**Exercise prompt**
Everything in the listing below from the line containing "path_range : 0 <= a.(path) < 2 ^ 64" through the line containing "Theorem Address_parse_serialize (output" must be repeated exactly; the remaining lines are not wanted.

**Material for this task**
»»
(* ===== verification/Address.v ===== *)
(** * Node addresses (dht/Address.h) and protocol versions (util/version/Version.h)

    An address is the node's IPv6 address, its public key and a switch label.
    The IPv6 address is a cache of a hash of the key: all zero until it is asked
    for. The wire form is the key and the label in network byte order. *)
From S2P Require Import Prelude Memory Endian Bits Hex AddrTools NaCl.

Definition Address_KEY_SIZE : Z := 32.
Definition Address_NETWORK_ADDR_SIZE : Z := 8.
Definition Address_SEARCH_TARGET_SIZE : Z := 16.
Definition Address_SERIALIZED_SIZE : Z := 40.

(** The [ip6] union as its 16 bytes; [ints.one] and [ints.two] are the last two
    of its four words. *)
Record Address := { ip6 : list Z; key : list Z; path : Z }.

Section address.
  Context {P : Platform} {N : NaCl}.

Definition ip6_unset (addr : Address) : bool :=
  let ints i := load 4 (of_list addr.(ip6)) (4 * i) in
  (ints 2 =? 0) && (ints 3 =? 0) && (ints 0 =? 0) && (ints 1 =? 0).

(** The functions that fill the cache return the address as they leave it. *)
Definition Address_getPrefix (addr : Address) : Z * Address :=
  let addr :=
    if ip6_unset addr
    then {| ip6 := fst (AddressCalc_addressForPublicKey addr.(key)); key := addr.(key); path := addr.(path) |}
    else addr in
  (Endian_bigEndianToHost32 (load 4 (of_list addr.(ip6)) 8), addr).

Definition Address_prefixForSearchTarget (searchTarget : list Z) : Z :=
  let prefix_be := load 4 (of_list searchTarget) 8 in
  Endian_bigEndianToHost32 prefix_be.

(** [key] and [path] are next to each other in the structure. *)
Definition key_and_path (addr : Address) : list Z := addr.(key) ++ store 8 addr.(path).

Definition Address_serialize (output : mem) (addr : Address) : mem :=
  let output := write output 0 (take 40 (key_and_path addr)) in
  if negb host_is_big_endian then
    let path_be := Endian_hostToBigEndian64 addr.(path) in
    write output Address_KEY_SIZE (store 8 path_be)
  else output.

Definition Address_parse (input : mem) : Address :=
  {| ip6 := repeat 0 16;
     key := read input 0 Address_KEY_SIZE;
     path := Endian_bigEndianToHost64 (load 8 input Address_KEY_SIZE) |}.

Definition Address_isSame (addr addr2 : Address) : bool :=
  Bits_memcmp (key_and_path addr) (key_and_path addr2) =? 0.

Definition Address_isSameIp (addr addr2 : Address) : bool :=
  Bits_memcmp (take 32 addr.(key)) (take 32 addr2.(key)) =? 0.

(** The result of [memcmp] as a [bool]: true when they differ. *)
Definition Address_equalsSearchTarget (addr : Address) (searchTarget : list Z) : bool :=
  let '(_, addr) := Address_getPrefix addr in
  negb (Bits_memcmp addr.(ip6) searchTarget =? 0).

Definition Address_forKey (out : Address) (key : list Z) : Address :=
  {| ip6 := fst (AddressCalc_addressForPublicKey key); key := take 32 key; path := out.(path) |}.

Definition Address_printIp (output : mem) (addr : Address) : mem :=
  let '(_, addr) := Address_getPrefix addr in
  AddrTools_printIp output (of_list addr.(ip6)).

Definition Address_print (output : mem) (addr : Address) : mem :=
  let output := Address_printIp output addr in
  let output := set output 39 64 in
  let path := AddrTools_printPath scratch addr.(path) in
  write output 40 (read path 0 20).
End address.

(** ** Protocol versions *)
Definition Version_CURRENT_PROTOCOL : Z := 2.
Definition Version_isCompat0 (x y : Z) : bool := x =? y.
Definition Version_isCompat1 (x y : Z) : bool := Version_isCompat0 x y || (x =? 1).
Definition Version_isCompat2 (x y : Z) : bool := Version_isCompat1 x y || ((x =? 2) && (0 <? y)).
Definition Version_isCompatConst (x y : Z) : bool :=
  if y <? x then Version_isCompat2 x y else Version_isCompat2 y x.

(** The table has a row and a column for each of 0, 1 and 2. *)
Definition Version_isCompatible (version1 version2 : Z) : bool :=
  let version2 := if 3 <=? version2 then 2 else version2 in
  let version1 := if 3 <=? version1 then 2 else version1 in
  Version_isCompatConst version1 version2.

(** ** Lemmas *)
Section lemmas.
  Context {P : Platform} {N : NaCl}.

Record address_ok (a : Address) : Prop := {
  ip6_length : length a.(ip6) = 16%nat;
  key_length : length a.(key) = 32%nat;
  path_range : 0 <= a.(path) < 2 ^ 64
}.

Lemma getPrefix_key a : (Address_getPrefix a).2.(key) = a.(key).
Proof. unfold Address_getPrefix. cbn [snd]. destruct (ip6_unset a); done. Qed.

Lemma getPrefix_path a : (Address_getPrefix a).2.(path) = a.(path).
Proof. unfold Address_getPrefix. cbn [snd]. destruct (ip6_unset a); done. Qed.

Lemma getPrefix_prefix a :
  (Address_getPrefix a).1 = Endian_bigEndianToHost32 (load 4 (of_list (Address_getPrefix a).2.(ip6)) 8).
Proof. done. Qed.

Lemma getPrefix_snd a : (Address_getPrefix a).2 =
  if ip6_unset a
  then {| ip6 := fst (AddressCalc_addressForPublicKey a.(key)); key := a.(key); path := a.(path) |} else a.
Proof. done. Qed.

(** Asking again changes nothing. *)
Lemma getPrefix_twice a : Address_getPrefix (Address_getPrefix a).2 = Address_getPrefix a.
Proof.
  set (b := (Address_getPrefix a).2).
  assert ((Address_getPrefix b).2 = b) as E.
  { unfold b. rewrite !getPrefix_snd. destruct (ip6_unset a) eqn:Ea; [|rewrite Ea; done].
    match goal with |- context [ip6_unset ?x] => destruct (ip6_unset x) end; reflexivity. }
  rewrite (surjective_pairing (Address_getPrefix b)), (surjective_pairing (Address_getPrefix a)).
  fold b. rewrite E, (getPrefix_prefix b), E. done.
Qed.

Lemma getPrefix_ip6_length (L : NaClLaws N) a : length a.(ip6) = 16%nat -> length (Address_getPrefix a).2.(ip6) = 16%nat.
Proof.
  intros Ha. unfold Address_getPrefix. cbn [snd]. destruct (ip6_unset a); [|done].
  cbn [ip6 AddressCalc_addressForPublicKey fst]. rewrite length_take, sha512_length. done.
Qed.

Lemma isSameIp_spec a b : length a.(key) = 32%nat -> length b.(key) = 32%nat ->
  Address_isSameIp a b = true <-> a.(key) = b.(key).
Proof.
  intros Ha Hb. unfold Address_isSameIp. rewrite !take_ge by lia. rewrite Z.eqb_eq. apply memcmp_0. lia.
Qed.

(** The wire form of an address: parsing what was serialized gives the same
    key and label, with the IPv6 address to be computed again, whatever was in
    the output buffer and whichever byte order the host has; the label is sent
    in network byte order. *)
Theorem Address_parse_serialize (output : mem) (a : Address) :
  address_ok a ->
  let wire := Address_serialize output a in
  Address_parse wire = {| ip6 := repeat 0 16; key := a.(key); path := a.(path) |} /\
  Address_isSame (Address_parse wire) a = true /\
  read wire 0 40 = a.(key) ++ be_split 8 a.(path).
Proof.
  intros [_ Hk Hp] wire.
  assert (read wire 0 40 = a.(key) ++ be_split 8 a.(path)) as Hw.
  { unfold wire, Address_serialize, key_and_path.
    assert (length (store 8 (path a)) = 8%nat) as Hs by apply length_store.
    rewrite take_ge by (rewrite length_app; lia). destruct host_is_big_endian eqn:Hh; cbn [negb].
    - rewrite read_write_same by (rewrite length_app; lia). unfold store. rewrite Hh. done.
    - rewrite (read_split _ 0 40 32) by lia. f_equal.
      + rewrite read_write_disj by (unfold Address_KEY_SIZE; lia).
        rewrite read_write_sub by (rewrite ?length_app; lia). change (Z.to_nat (0 - 0)) with 0%nat. rewrite skipn_O.
        rewrite take_app_length' by lia. done.
      + rewrite store_be64 by done. apply read_write_same. rewrite length_be_split. done. }
  assert (Address_parse wire = {| ip6 := repeat 0 16; key := a.(key); path := a.(path) |}) as Hparse.
  { unfold Address_parse. f_equal.
    - rewrite (read_split _ 0 40 32) in Hw by lia. apply app_inj_1 in Hw as [Hw _]; [done|].
      rewrite length_read. lia.
    - rewrite (read_split _ 0 40 32) in Hw by lia. apply app_inj_1 in Hw as [_ Hw]; [|rewrite length_read; lia].
      change (read wire (0 + 32) (40 - 32)) with (read wire 32 8) in Hw.
      transitivity (Endian_bigEndianToHost64 (load 8 (of_list (be_split 8 (path a))) 0)).
      + f_equal. apply load_read. etrans; [exact Hw|]. symmetry. apply read_of_list. rewrite length_be_split. done.
      + rewrite be_load64 by (apply of_list_ok, be_split_ok). rewrite read_of_list by (rewrite length_be_split; done).
        rewrite be_combine_split. apply Z.mod_small. lia. }
  split; [exact Hparse|]. split; [|exact Hw]. rewrite Hparse. unfold Address_isSame, key_and_path. cbn [key path].
  apply Z.eqb_eq, memcmp_0; done.
Qed.
End lemmas.

Definition demo_address (k p : Z) : Address :=
  {| ip6 := repeat 0 16; key := repeat k 32; path := p |}.

Lemma Address_parse_serialize_witness :
  @Address_parse x86 (@Address_serialize x86 scratch (demo_address 7 0x13)) = demo_address 7 0x13.
Proof.
  assert (address_ok (demo_address 7 0x13)) as H by (split; [done|done|cbn; lia]).
  apply (@Address_parse_serialize x86 scratch (demo_address 7 0x13) H).
Defined.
««
**Final answer**
  path_range : 0 <= a.(path) < 2 ^ 64
}.

Lemma getPrefix_key a : (Address_getPrefix a).2.(key) = a.(key).
Proof. unfold Address_getPrefix. cbn [snd]. destruct (ip6_unset a); done. Qed.

Lemma getPrefix_path a : (Address_getPrefix a).2.(path) = a.(path).
Proof. unfold Address_getPrefix. cbn [snd]. destruct (ip6_unset a); done. Qed.

Lemma getPrefix_prefix a :
  (Address_getPrefix a).1 = Endian_bigEndianToHost32 (load 4 (of_list (Address_getPrefix a).2.(ip6)) 8).
Proof. done. Qed.

Lemma getPrefix_snd a : (Address_getPrefix a).2 =
  if ip6_unset a
  then {| ip6 := fst (AddressCalc_addressForPublicKey a.(key)); key := a.(key); path := a.(path) |} else a.
Proof. done. Qed.

(** Asking again changes nothing. *)
Lemma getPrefix_twice a : Address_getPrefix (Address_getPrefix a).2 = Address_getPrefix a.
Proof.
  set (b := (Address_getPrefix a).2).
  assert ((Address_getPrefix b).2 = b) as E.
  { unfold b. rewrite !getPrefix_snd. destruct (ip6_unset a) eqn:Ea; [|rewrite Ea; done].
    match goal with |- context [ip6_unset ?x] => destruct (ip6_unset x) end; reflexivity. }
  rewrite (surjective_pairing (Address_getPrefix b)), (surjective_pairing (Address_getPrefix a)).
  fold b. rewrite E, (getPrefix_prefix b), E. done.
Qed.

Lemma getPrefix_ip6_length (L : NaClLaws N) a : length a.(ip6) = 16%nat -> length (Address_getPrefix a).2.(ip6) = 16%nat.
Proof.
  intros Ha. unfold Address_getPrefix. cbn [snd]. destruct (ip6_unset a); [|done].
  cbn [ip6 AddressCalc_addressForPublicKey fst]. rewrite length_take, sha512_length. done.
Qed.

Lemma isSameIp_spec a b : length a.(key) = 32%nat -> length b.(key) = 32%nat ->
  Address_isSameIp a b = true <-> a.(key) = b.(key).
Proof.
  intros Ha Hb. unfold Address_isSameIp. rewrite !take_ge by lia. rewrite Z.eqb_eq. apply memcmp_0. lia.
Qed.

(** The wire form of an address: parsing what was serialized gives the same
    key and label, with the IPv6 address to be computed again, whatever was in
    the output buffer and whichever byte order the host has; the label is sent
    in network byte order. *)
Theorem Address_parse_serialize (output : mem) (a : Address) :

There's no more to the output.